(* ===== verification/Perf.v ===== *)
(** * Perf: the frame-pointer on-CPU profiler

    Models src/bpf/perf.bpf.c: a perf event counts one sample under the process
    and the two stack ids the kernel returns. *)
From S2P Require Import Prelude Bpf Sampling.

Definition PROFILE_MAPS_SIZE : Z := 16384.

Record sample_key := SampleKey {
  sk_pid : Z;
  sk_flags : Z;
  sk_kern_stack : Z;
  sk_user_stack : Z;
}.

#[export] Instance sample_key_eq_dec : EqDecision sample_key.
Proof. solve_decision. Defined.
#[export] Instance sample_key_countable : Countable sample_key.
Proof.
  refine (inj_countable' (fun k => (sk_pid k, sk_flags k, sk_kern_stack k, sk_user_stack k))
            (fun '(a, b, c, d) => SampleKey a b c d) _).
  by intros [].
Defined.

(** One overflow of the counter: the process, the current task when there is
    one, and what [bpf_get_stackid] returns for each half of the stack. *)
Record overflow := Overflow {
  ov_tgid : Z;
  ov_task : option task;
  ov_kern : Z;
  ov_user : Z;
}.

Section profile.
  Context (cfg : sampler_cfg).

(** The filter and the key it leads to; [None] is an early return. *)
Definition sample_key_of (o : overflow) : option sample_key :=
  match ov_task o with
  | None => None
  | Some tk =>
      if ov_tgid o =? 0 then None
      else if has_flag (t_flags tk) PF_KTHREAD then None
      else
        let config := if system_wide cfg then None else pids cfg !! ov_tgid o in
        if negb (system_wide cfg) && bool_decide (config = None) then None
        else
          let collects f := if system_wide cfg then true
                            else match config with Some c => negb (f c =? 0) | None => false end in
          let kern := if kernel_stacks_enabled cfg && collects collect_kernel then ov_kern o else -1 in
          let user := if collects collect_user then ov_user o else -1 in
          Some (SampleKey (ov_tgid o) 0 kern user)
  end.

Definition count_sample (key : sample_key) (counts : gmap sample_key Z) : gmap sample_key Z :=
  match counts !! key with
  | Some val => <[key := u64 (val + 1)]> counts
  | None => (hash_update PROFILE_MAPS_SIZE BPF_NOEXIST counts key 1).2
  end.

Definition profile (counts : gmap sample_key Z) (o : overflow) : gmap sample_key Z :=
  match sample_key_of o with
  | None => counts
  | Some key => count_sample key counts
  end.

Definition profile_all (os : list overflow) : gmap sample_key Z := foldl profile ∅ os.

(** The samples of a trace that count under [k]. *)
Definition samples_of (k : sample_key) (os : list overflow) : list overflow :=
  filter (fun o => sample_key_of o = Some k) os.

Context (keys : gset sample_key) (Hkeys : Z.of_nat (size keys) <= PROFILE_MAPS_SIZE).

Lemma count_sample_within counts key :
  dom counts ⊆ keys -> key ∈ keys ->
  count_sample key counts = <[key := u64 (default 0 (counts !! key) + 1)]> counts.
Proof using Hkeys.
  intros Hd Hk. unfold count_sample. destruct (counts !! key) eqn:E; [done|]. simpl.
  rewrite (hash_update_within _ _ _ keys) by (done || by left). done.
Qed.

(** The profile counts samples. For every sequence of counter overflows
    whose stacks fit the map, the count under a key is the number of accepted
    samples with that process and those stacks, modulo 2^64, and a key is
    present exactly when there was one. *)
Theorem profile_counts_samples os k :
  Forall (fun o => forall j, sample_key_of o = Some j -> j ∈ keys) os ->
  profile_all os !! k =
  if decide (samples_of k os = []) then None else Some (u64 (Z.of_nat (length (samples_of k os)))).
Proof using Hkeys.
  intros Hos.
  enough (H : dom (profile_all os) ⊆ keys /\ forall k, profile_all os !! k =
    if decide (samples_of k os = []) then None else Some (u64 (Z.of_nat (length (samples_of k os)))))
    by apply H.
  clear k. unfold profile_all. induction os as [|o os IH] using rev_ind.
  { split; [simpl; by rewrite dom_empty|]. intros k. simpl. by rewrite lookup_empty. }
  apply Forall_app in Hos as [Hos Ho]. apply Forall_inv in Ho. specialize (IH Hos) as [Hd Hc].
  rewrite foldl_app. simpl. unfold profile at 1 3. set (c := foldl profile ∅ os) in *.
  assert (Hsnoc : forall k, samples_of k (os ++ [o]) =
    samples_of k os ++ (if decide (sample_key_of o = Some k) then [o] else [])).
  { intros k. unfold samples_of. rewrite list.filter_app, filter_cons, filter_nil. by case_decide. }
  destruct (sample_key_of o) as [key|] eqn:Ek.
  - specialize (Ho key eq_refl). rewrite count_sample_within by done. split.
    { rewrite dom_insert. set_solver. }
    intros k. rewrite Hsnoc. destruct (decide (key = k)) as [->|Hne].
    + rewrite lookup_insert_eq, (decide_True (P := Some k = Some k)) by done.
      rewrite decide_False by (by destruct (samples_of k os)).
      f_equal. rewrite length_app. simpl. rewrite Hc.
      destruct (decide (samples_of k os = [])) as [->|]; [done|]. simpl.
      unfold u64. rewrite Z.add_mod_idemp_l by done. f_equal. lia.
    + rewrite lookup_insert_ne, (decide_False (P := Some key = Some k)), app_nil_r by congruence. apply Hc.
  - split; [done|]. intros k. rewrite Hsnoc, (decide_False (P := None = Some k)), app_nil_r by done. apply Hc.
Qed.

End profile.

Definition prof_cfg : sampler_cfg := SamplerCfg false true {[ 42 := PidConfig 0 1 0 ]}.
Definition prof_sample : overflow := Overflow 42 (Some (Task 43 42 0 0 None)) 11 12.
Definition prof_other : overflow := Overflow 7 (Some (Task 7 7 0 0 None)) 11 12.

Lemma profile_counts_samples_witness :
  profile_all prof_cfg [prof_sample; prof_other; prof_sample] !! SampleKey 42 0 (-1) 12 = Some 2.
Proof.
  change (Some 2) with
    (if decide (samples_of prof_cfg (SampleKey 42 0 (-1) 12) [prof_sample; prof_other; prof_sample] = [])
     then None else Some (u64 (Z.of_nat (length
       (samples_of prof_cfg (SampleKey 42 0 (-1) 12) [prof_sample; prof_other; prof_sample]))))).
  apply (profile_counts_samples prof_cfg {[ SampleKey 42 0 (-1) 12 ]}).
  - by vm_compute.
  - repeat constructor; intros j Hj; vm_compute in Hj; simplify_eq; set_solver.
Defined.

☆ ☆ ☆ ☆ ☆ ☆ ☆

PROBLEM TO SOLVE: All of the data above is to be transcribed without alteration.

TASK SOLUTION:
(* ===== verification/Perf.v ===== *)
(** * Perf: the frame-pointer on-CPU profiler

    Models src/bpf/perf.bpf.c: a perf event counts one sample under the process
    and the two stack ids the kernel returns. *)
From S2P Require Import Prelude Bpf Sampling.

Definition PROFILE_MAPS_SIZE : Z := 16384.

Record sample_key := SampleKey {
  sk_pid : Z;
  sk_flags : Z;
  sk_kern_stack : Z;
  sk_user_stack : Z;
}.

#[export] Instance sample_key_eq_dec : EqDecision sample_key.
Proof. solve_decision. Defined.
#[export] Instance sample_key_countable : Countable sample_key.
Proof.
  refine (inj_countable' (fun k => (sk_pid k, sk_flags k, sk_kern_stack k, sk_user_stack k))
            (fun '(a, b, c, d) => SampleKey a b c d) _).
  by intros [].
Defined.

(** One overflow of the counter: the process, the current task when there is
    one, and what [bpf_get_stackid] returns for each half of the stack. *)
Record overflow := Overflow {
  ov_tgid : Z;
  ov_task : option task;
  ov_kern : Z;
  ov_user : Z;
}.

Section profile.
  Context (cfg : sampler_cfg).

(** The filter and the key it leads to; [None] is an early return. *)
Definition sample_key_of (o : overflow) : option sample_key :=
  match ov_task o with
  | None => None
  | Some tk =>
      if ov_tgid o =? 0 then None
      else if has_flag (t_flags tk) PF_KTHREAD then None
      else
        let config := if system_wide cfg then None else pids cfg !! ov_tgid o in
        if negb (system_wide cfg) && bool_decide (config = None) then None
        else
          let collects f := if system_wide cfg then true
                            else match config with Some c => negb (f c =? 0) | None => false end in
          let kern := if kernel_stacks_enabled cfg && collects collect_kernel then ov_kern o else -1 in
          let user := if collects collect_user then ov_user o else -1 in
          Some (SampleKey (ov_tgid o) 0 kern user)
  end.

Definition count_sample (key : sample_key) (counts : gmap sample_key Z) : gmap sample_key Z :=
  match counts !! key with
  | Some val => <[key := u64 (val + 1)]> counts
  | None => (hash_update PROFILE_MAPS_SIZE BPF_NOEXIST counts key 1).2
  end.

Definition profile (counts : gmap sample_key Z) (o : overflow) : gmap sample_key Z :=
  match sample_key_of o with
  | None => counts
  | Some key => count_sample key counts
  end.

Definition profile_all (os : list overflow) : gmap sample_key Z := foldl profile ∅ os.

(** The samples of a trace that count under [k]. *)
Definition samples_of (k : sample_key) (os : list overflow) : list overflow :=
  filter (fun o => sample_key_of o = Some k) os.

Context (keys : gset sample_key) (Hkeys : Z.of_nat (size keys) <= PROFILE_MAPS_SIZE).

Lemma count_sample_within counts key :
  dom counts ⊆ keys -> key ∈ keys ->
  count_sample key counts = <[key := u64 (default 0 (counts !! key) + 1)]> counts.
Proof using Hkeys.
  intros Hd Hk. unfold count_sample. destruct (counts !! key) eqn:E; [done|]. simpl.
  rewrite (hash_update_within _ _ _ keys) by (done || by left). done.
Qed.

(** The profile counts samples. For every sequence of counter overflows
    whose stacks fit the map, the count under a key is the number of accepted
    samples with that process and those stacks, modulo 2^64, and a key is
    present exactly when there was one. *)
Theorem profile_counts_samples os k :
  Forall (fun o => forall j, sample_key_of o = Some j -> j ∈ keys) os ->
  profile_all os !! k =
  if decide (samples_of k os = []) then None else Some (u64 (Z.of_nat (length (samples_of k os)))).
Proof using Hkeys.
  intros Hos.
  enough (H : dom (profile_all os) ⊆ keys /\ forall k, profile_all os !! k =
    if decide (samples_of k os = []) then None else Some (u64 (Z.of_nat (length (samples_of k os)))))
    by apply H.
  clear k. unfold profile_all. induction os as [|o os IH] using rev_ind.
  { split; [simpl; by rewrite dom_empty|]. intros k. simpl. by rewrite lookup_empty. }
  apply Forall_app in Hos as [Hos Ho]. apply Forall_inv in Ho. specialize (IH Hos) as [Hd Hc].
  rewrite foldl_app. simpl. unfold profile at 1 3. set (c := foldl profile ∅ os) in *.
  assert (Hsnoc : forall k, samples_of k (os ++ [o]) =
    samples_of k os ++ (if decide (sample_key_of o = Some k) then [o] else [])).
  { intros k. unfold samples_of. rewrite list.filter_app, filter_cons, filter_nil. by case_decide. }
  destruct (sample_key_of o) as [key|] eqn:Ek.
  - specialize (Ho key eq_refl). rewrite count_sample_within by done. split.
    { rewrite dom_insert. set_solver. }
    intros k. rewrite Hsnoc. destruct (decide (key = k)) as [->|Hne].
    + rewrite lookup_insert_eq, (decide_True (P := Some k = Some k)) by done.
      rewrite decide_False by (by destruct (samples_of k os)).
      f_equal. rewrite length_app. simpl. rewrite Hc.
      destruct (decide (samples_of k os = [])) as [->|]; [done|]. simpl.
      unfold u64. rewrite Z.add_mod_idemp_l by done. f_equal. lia.
    + rewrite lookup_insert_ne, (decide_False (P := Some key = Some k)), app_nil_r by congruence. apply Hc.
  - split; [done|]. intros k. rewrite Hsnoc, (decide_False (P := None = Some k)), app_nil_r by done. apply Hc.
Qed.

End profile.

Definition prof_cfg : sampler_cfg := SamplerCfg false true {[ 42 := PidConfig 0 1 0 ]}.
Definition prof_sample : overflow := Overflow 42 (Some (Task 43 42 0 0 None)) 11 12.
Definition prof_other : overflow := Overflow 7 (Some (Task 7 7 0 0 None)) 11 12.

Lemma profile_counts_samples_witness :
  profile_all prof_cfg [prof_sample; prof_other; prof_sample] !! SampleKey 42 0 (-1) 12 = Some 2.
Proof.
  change (Some 2) with
    (if decide (samples_of prof_cfg (SampleKey 42 0 (-1) 12) [prof_sample; prof_other; prof_sample] = [])
     then None else Some (u64 (Z.of_nat (length
       (samples_of prof_cfg (SampleKey 42 0 (-1) 12) [prof_sample; prof_other; prof_sample]))))).
  apply (profile_counts_samples prof_cfg {[ SampleKey 42 0 (-1) 12 ]}).
  - by vm_compute.
  - repeat constructor; intros j Hj; vm_compute in Hj; simplify_eq; set_solver.
Defined.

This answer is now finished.